▶ [Problem to solve]: Please restate, word for word, the lines below that begin at the one with "- eapply free_same;" and end at the one with "destruct (Hu Hlt) as (_". Leave out all other lines.

Extracted material section start

(* ===== verification/Xv6VmOps.v ===== *)
(** * The operations on address spaces keep the abstract view

    mappages, deallocuvm, freevm, setupkvm, allocuvm, copyuvm and copyout of
    expansion/vm.c against [Xv6VmRep]. *)
From S2P Require Import Prelude Mem Mmu Xv6Vm Xv6VmRep.

Section ops.
Context (kend kdata : Z) (LAY : layout_ok kend kdata).

Notation avail := (avail kend).
Notation free_ok := (free_ok kend).
Notation as_ok := (as_ok kend).
Notation vm_ok := (vm_ok kend).

(** ** mappages *)

Definition entry (pa perm : Z) : Z := Z.lor (Z.lor pa perm) PTE_P.

Lemma entry_page p perm : 0 <= perm < 4096 -> entry (p * 4096) perm = p * 4096 + Z.lor perm PTE_P /\ 0 <= Z.lor perm PTE_P < 4096.
Proof.
  intros Hp. assert (0 <= Z.lor perm PTE_P < 4096) as H by (apply (lor_range perm PTE_P 12); unfold PTE_P; lia).
  split; [|done]. unfold entry. rewrite <- Z.lor_assoc. by apply lor_page_flags.
Qed.

Lemma entry_present p perm : 0 <= perm < 4096 -> flag (entry (p * 4096) perm) PTE_P = true.
Proof.
  intros Hp. destruct (entry_page p perm Hp) as [-> Hr]. rewrite page_flag by (done || unfold PTE_P; lia).
  unfold flag. apply negb_true_iff, Z.eqb_neq. intros E. apply (f_equal (fun x => Z.testbit x 0)) in E.
  rewrite Z.land_spec, Z.lor_spec in E. cbn in E. by rewrite orb_true_r in E.
Qed.

Lemma entry_num p perm : 0 <= perm < 4096 -> PGNUM (entry (p * 4096) perm) = p.
Proof. intros Hp. destruct (entry_page p perm Hp) as [-> Hr]. by apply PGNUM_flags. Qed.

Lemma entry_range p perm : 0 <= perm < 4096 -> 0 <= p < 2^20 -> 0 <= entry (p * 4096) perm < 2^32.
Proof. intros Hp Hr. destruct (entry_page p perm Hp) as [-> Hf]. lia. Qed.

(** The frame of a page that is about to be mapped: neither free nor owned. *)
Definition loose (l : list Z) (d : Z) (T M : gmap Z Z) (p : Z) : Prop := avail p /\ p ∉ l /\ ~ owned d T M p.

Lemma owned_insert d T M v x p : M !! v = None ->
  owned d T (<[v := x]> M) p <-> owned d T M p \/ v < UPAGE /\ p = PGNUM x.
Proof.
  intros Hv. unfold owned, frame_of. split.
  - intros [Ht | (w & e & Hw & Hu & <-)]; [tauto|]. apply lookup_insert_Some in Hw as [[<- <-] | [_ Hw]]; [tauto|]. left. right. by exists w, e.
  - intros [[Ht | (w & e & Hw & Hu & <-)] | [Hu ->]]; [tauto| |].
    + right. exists w, e. split; [|done]. rewrite lookup_insert_ne; [done|]. intros ->. congruence.
    + right. exists v, x. split; [apply lookup_insert_eq|done].
Qed.

(** A round of the loop of mappages. *)
Lemma map_step s l d T M v p perm last : vm_ok s l d T M -> 0 <= v < 2^20 -> 0 <= p < 2^20 -> 0 <= perm < 4096 -> M !! v = None ->
  (v < UPAGE -> loose l d T M p) ->
  wp (mappages_step (kva d) perm last (v * 4096, p * 4096)) (fun r s' =>
    (r = inr (-1) /\ s' = s /\ l = []) \/
    exists l' T', r = (if v * 4096 =? last then inr 0 else inl (u32 (v * 4096 + PGSIZE), u32 (p * 4096 + PGSIZE))) /\
      vm_ok s' l' d T' (<[v := entry (p * 4096) perm]> M) /\ grow s l d T s' l' T' /\
      forall q, q ∈ l' \/ owned d T' M q <-> q ∈ l \/ owned d T M q) s.
Proof.
  intros Hvm Hv Hp Hperm HM Hu. unfold wp, mappages_step. wp_steps.
  eapply wp_wpe; [by apply (walk_alloc kend kdata LAY s l d T M v)|]. intros r s1 [(-> & -> & ->) | (l1 & T1 & t & -> & Ht & Hta & Hvm1 & Hcons & Hg)].
  { cbn [Z.eqb]. wp_steps. by left. }
  destruct (avail_phys _ _ LAY t Hta) as [Ht0 Htr]. pose proof (Z.mod_pos_bound v 1024 ltac:(lia)) as Hj.
  destruct (Z.eqb_spec (kva t + 4 * (v `mod` 1024)) 0); [unfold kva, KERNBASE in *; lia|].
  pose proof Hvm1 as [Hf1 Ha1 Hd1]. wp_steps. apply wpe_kread; [done..|].
  pose proof (as_pte _ _ _ _ _ Ha1 _ t (v `mod` 1024) Ht Hj) as Hpte.
  replace (v / 1024 * 1024 + v `mod` 1024) with v in Hpte by (pose proof (Z.div_mod v 1024); lia). rewrite HM in Hpte. rewrite Hpte.
  wp_steps. apply wpe_kwrite; [done..|]. fold (entry (p * 4096) perm). set (x := entry (p * 4096) perm) in *.
  assert (flag x PTE_P = true) as Hx by (by apply entry_present). assert (PGNUM x = p) as Hnum by (by apply entry_num).
  assert (vm_ok (mkVm (write32 (mem s1) (t * 4096 + 4 * (v `mod` 1024)) x) (freelist s1)) l1 d T1 (<[v := x]> M)) as Hvm2.
  { constructor; cbn [mem].
    - eapply free_same; [exact Hf1|done|]. cbn [mem]. eapply same_on_weaken; [by apply same_write|]. intros q Hq ->.
      apply (Hd1 t Hq). left. right. by eexists.
    - eapply (as_write kend (mem s1) d T1 M); try done; [by apply entry_range| |].
      + intros w. rewrite Hx. case_decide as E; [rewrite E; apply lookup_insert_eq|by apply lookup_insert_ne].
      + intros _ Hlt. rewrite Hnum. destruct (Hu Hlt) as (H1 & H2 & H3). split_and!; [done| |].
        * intros Htab. destruct (grow_tab _ _ _ _ _ _ _ Hg p Htab); [|done]. apply H3. by left.
        * intros w f _ Hw Hlw <-. apply H3. right. by exists w, f.
    - intros q Hq Ho. apply owned_insert in Ho as [Ho | [Hlt ->]]; [by apply (Hd1 q)| |done]. rewrite Hnum in Hq.
      destruct (Hu Hlt) as (_ & H2 & _). by apply H2, (grow_l _ _ _ _ _ _ _ Hg). }
  assert (grow s l d T (mkVm (write32 (mem s1) (t * 4096 + 4 * (v `mod` 1024)) x) (freelist s1)) l1 T1) as Hg2.
  { eapply grow_trans; [exact Hg|]. constructor; try done; [by left|]. cbn [mem]. eapply same_on_weaken; [by apply same_write|].
    intros q [_ Hq] ->. apply Hq. right. by eexists. }
  destruct (v * 4096 =? last); wp_steps; right; exists l1, T1; split_and!; try done.
Qed.
(** The state a function leaves: another view of the same pages. *)
Definition leaves (s : vmst) (l : list Z) (d : Z) (T M : gmap Z Z) (s' : vmst) (l' : list Z) (T' M' : gmap Z Z) : Prop :=
  vm_ok s' l' d T' M' /\ grow s l d T s' l' T' /\ conserve l d T M l' T' M'.

Lemma leaves_refl s l d T M : vm_ok s l d T M -> leaves s l d T M s l T M.
Proof. intros H. split; [done|]. split; [apply grow_refl|by intros p]. Qed.

Lemma leaves_trans s l d T M s1 l1 T1 M1 s2 l2 T2 M2 :
  leaves s l d T M s1 l1 T1 M1 -> leaves s1 l1 d T1 M1 s2 l2 T2 M2 -> leaves s l d T M s2 l2 T2 M2.
Proof.
  intros (_ & G1 & C1) (H2 & G2 & C2). split; [done|]. split; [by eapply grow_trans|]. intros p. by rewrite (C2 p), (C1 p).
Qed.

(** One page of the user half. *)
Lemma mappages_user s l d T M v p perm : vm_ok s l d T M -> 0 <= v < UPAGE -> 0 <= p < 2^20 -> 0 <= perm < 4096 -> M !! v = None ->
  loose l d T M p ->
  wp (mappages (kva d) (v * 4096) PGSIZE (p * 4096) perm) (fun r s' =>
    (r = -1 /\ s' = s /\ l = []) \/
    exists l' T', r = 0 /\ vm_ok s' l' d T' (<[v := entry (p * 4096) perm]> M) /\ grow s l d T s' l' T' /\ conserve l d T M l' T' M) s.
Proof.
  intros Hvm Hv Hp Hperm HM Hl. unfold UPAGE in Hv. unfold wp, mappages, PGSIZE.
  rewrite (rounddown_page (v * 4096)), Z.div_mul by lia. rewrite u32_small, rounddown_page by lia.
  replace ((v * 4096 + 4096 - 1) / 4096) with v by (Z.div_mod_to_equations; lia).
  rewrite Nat.add_1_r. cbn [loop]. apply wpe_bind. eapply wp_wpe; [apply (map_step s l d T M v p perm (v * 4096)); try done; lia|].
  intros r s' [(-> & -> & ->) | (l' & T' & -> & H)]; [wp_steps; by left|]. rewrite Z.eqb_refl. wp_steps. right. by exists l', T'.
Qed.

(** A range of pages of the kernel half. *)
Lemma map_kernel n : forall fuel s l d T M v p perm, vm_ok s l d T M -> UPAGE <= v -> v + Z.of_nat (S n) <= 2^20 ->
  0 <= p -> p + Z.of_nat (S n) <= 2^20 -> 0 <= perm < 4096 -> (forall k, v <= k < v + Z.of_nat (S n) -> M !! k = None) -> (n < fuel)%nat ->
  wp (loop fuel (mappages_step (kva d) perm ((v + Z.of_nat n) * 4096)) (v * 4096, p * 4096)) (fun r s' =>
    exists l' T' M', leaves s l d T M s' l' T' M' /\ (forall k, ~ (v <= k < v + Z.of_nat (S n)) -> M' !! k = M !! k) /\
      (r = -1 /\ l' = [] \/ r = 0 /\ forall k, v <= k < v + Z.of_nat (S n) -> M' !! k = Some (entry ((p + (k - v)) * 4096) perm))) s.
Proof.
  induction n as [|n IH]; intros fuel s l d T M v p perm Hvm Hv Hvn Hp Hpn Hperm HM Hfuel; (destruct fuel as [|fuel]; [lia|]);
    cbn [loop]; apply wpe_bind; unfold UPAGE in *.
  all: eapply wp_wpe; [apply (map_step s l d T M v p perm _ Hvm); [lia|lia|done|apply HM; lia|unfold UPAGE; lia]|].
  all: intros r s1 [(-> & -> & ->) | (l1 & T1 & -> & Hvm1 & Hg & Hc)]; [wp_steps; exists [], T, M; split; [by apply leaves_refl|]; split; [done|by left]|].
  all: assert (leaves s l d T M s1 l1 T1 (<[v := entry (p * 4096) perm]> M)) as Hlv
    by (split; [done|]; split; [done|]; intros q; rewrite owned_insert by (apply HM; lia); rewrite <- (Hc q); unfold UPAGE; intuition lia).
  - replace (v + Z.of_nat 0) with v by lia. rewrite Z.eqb_refl. wp_steps. exists l1, T1, (<[v := entry (p * 4096) perm]> M).
    split; [done|]. split; [intros k Hk; apply lookup_insert_ne; lia|]. right. split; [done|]. intros k Hk.
    replace k with v by lia. rewrite lookup_insert_eq. do 3 f_equal. lia.
  - destruct (Z.eqb_spec (v * 4096) ((v + Z.of_nat (S n)) * 4096)); [lia|]. unfold PGSIZE. rewrite !u32_small by lia.
    replace (v * 4096 + 4096) with ((v + 1) * 4096) by lia. replace (p * 4096 + 4096) with ((p + 1) * 4096) by lia.
    replace (v + Z.of_nat (S n)) with (v + 1 + Z.of_nat n) by lia.
    eapply wp_wpe; [apply (IH fuel s1 l1 d T1 (<[v := entry (p * 4096) perm]> M) (v + 1) (p + 1) perm Hvm1); try lia|].
    { intros k Hk. rewrite lookup_insert_ne by lia. apply HM. lia. }
    intros r s2 (l2 & T2 & M2 & Hlv2 & Hout & Hr). exists l2, T2, M2. split; [by eapply leaves_trans|].
    assert (M2 !! v = Some (entry (p * 4096) perm)) as Ev by (rewrite Hout by lia; apply lookup_insert_eq).
    split; [intros k Hk; rewrite Hout by lia; apply lookup_insert_ne; lia|]. destruct Hr as [Hr | [-> Hr]]; [by left|]. right. split; [done|].
    intros k Hk. destruct (decide (k = v)) as [-> | Hne]; [rewrite Ev; do 3 f_equal; lia|]. rewrite Hr by lia. do 3 f_equal. lia.
Qed.

Lemma mappages_kernel s l d T M v p n perm : vm_ok s l d T M -> UPAGE <= v -> 0 < n -> v + n <= 2^20 ->
  0 <= p -> p + n <= 2^20 -> 0 <= perm < 4096 -> (forall k, v <= k < v + n -> M !! k = None) ->
  wp (mappages (kva d) (v * 4096) (n * 4096) (p * 4096) perm) (fun r s' =>
    exists l' T' M', leaves s l d T M s' l' T' M' /\ (forall k, ~ (v <= k < v + n) -> M' !! k = M !! k) /\
      (r = -1 /\ l' = [] \/ r = 0 /\ forall k, v <= k < v + n -> M' !! k = Some (entry ((p + (k - v)) * 4096) perm))) s.
Proof.
  intros Hvm Hv Hn Hvn Hp Hpn Hperm HM. unfold UPAGE in *. unfold wp, mappages, PGSIZE.
  rewrite (rounddown_page (v * 4096)), Z.div_mul by lia. assert (PGROUNDDOWN (u32 (v * 4096 + n * 4096 - 1)) = (v + Z.of_nat (Z.to_nat (n - 1))) * 4096) as ->.
  { rewrite u32_small, rounddown_page by lia. rewrite Z2Nat.id by lia. f_equal. symmetry. apply (Z.div_unique_pos _ _ _ 4095); lia. }
  rewrite Z.div_mul by lia.
  pose proof (map_kernel (Z.to_nat (n - 1)) (Z.to_nat (v + Z.of_nat (Z.to_nat (n - 1))) + 1) s l d T M v p perm) as H.
  replace (Z.of_nat (S (Z.to_nat (n - 1)))) with n in H by lia. apply H; try done; unfold UPAGE; lia.
Qed.
(** ** deallocuvm *)

(** The number of pages that hold [sz] bytes. *)
Definition pgup (sz : Z) : Z := (sz + 4095) / 4096.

Extracted material section end

▶ [Solution to this exercise]:
    - eapply free_same; [exact Hf1|done|]. cbn [mem]. eapply same_on_weaken; [by apply same_write|]. intros q Hq ->.
      apply (Hd1 t Hq). left. right. by eexists.
    - eapply (as_write kend (mem s1) d T1 M); try done; [by apply entry_range| |].
      + intros w. rewrite Hx. case_decide as E; [rewrite E; apply lookup_insert_eq|by apply lookup_insert_ne].
      + intros _ Hlt. rewrite Hnum. destruct (Hu Hlt) as (H1 & H2 & H3). split_and!; [done| |].
        * intros Htab. destruct (grow_tab _ _ _ _ _ _ _ Hg p Htab); [|done]. apply H3. by left.
        * intros w f _ Hw Hlw <-. apply H3. right. by exists w, f.
    - intros q Hq Ho. apply owned_insert in Ho as [Ho | [Hlt ->]]; [by apply (Hd1 q)| |done]. rewrite Hnum in Hq.
      destruct (Hu Hlt) as (_ & H2 & _). by apply H2, (grow_l _ _ _ _ _ _ _ Hg). }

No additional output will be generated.